- _Work required_
In the entries below, find the line containing "Lemma buffer_of_wf c", then copy it and every later line exactly, ending with the last line.

[Exercise input Boundary: Start]

(** C26. It does not matter how a request is cut into reads: parsing the first
    bytes and then, on what the first call left plus the rest, calling again,
    gives the parser and the unread bytes of one call on all of them, unless
    the first call already reported an error. *)
Theorem parseContent_chunks p b1 p1 b1' k b2 b12 :
  Buf.wf b1 -> Buf.wf b2 -> Buf.wf b12 -> m_state p <> kParseBody ->
  parseContent p b1 = Ok (p1, b1') -> m_state p1 <> kParseErrno ->
  Buf.content b2 = Buf.content b1' ++ k -> Buf.content b12 = Buf.content b1 ++ k ->
  exists p' b b', parseContent p1 b2 = Ok (p', b) /\ parseContent p b12 = Ok (p', b') /\
    Buf.content b = Buf.content b'.
Proof.
  intros Hwf1 Hwf2 Hwf12 Hb H1 Herr Hc2 Hc12.
  destruct (parseContent_spec p b1 Hwf1) as (q & c & E1 & _ & S1).
  rewrite H1 in E1. injection E1 as <- <-.
  destruct (parseContent_spec p1 b2 Hwf2) as (p2 & c2 & E2 & _ & S2).
  destruct (parseContent_spec p b12 Hwf12) as (p3 & c3 & E3 & _ & S3).
  pose proof (parse_bytes_app _ _ k _ _ Hb S1 Herr) as Happ.
  rewrite <- Hc12, <- Hc2, S2, S3 in Happ. simplify_eq. eauto 10.
Qed.

(** A buffer holding the bytes [c]. *)
Definition buffer_of (c : bytes) : Buf.Buffer :=
  Buf.mkBuffer (c ++ replicate 8 "000"%char) 0 (zlen c).

Lemma buffer_of_wf c : zlen c + 8 <= INT_MAX -> Buf.wf (buffer_of c).
Proof.
  intros. unfold buffer_of.
  split; unfold kPrePendIndex; cbn [Buf.m_buffer Buf.m_read_index Buf.m_write_index]; len_lia.
Qed.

[Exercise input Boundary: End]

- _Exercise answer_
Lemma buffer_of_wf c : zlen c + 8 <= INT_MAX -> Buf.wf (buffer_of c).
Proof.
  intros. unfold buffer_of.
  split; unfold kPrePendIndex; cbn [Buf.m_buffer Buf.m_read_index Buf.m_write_index]; len_lia.
Qed.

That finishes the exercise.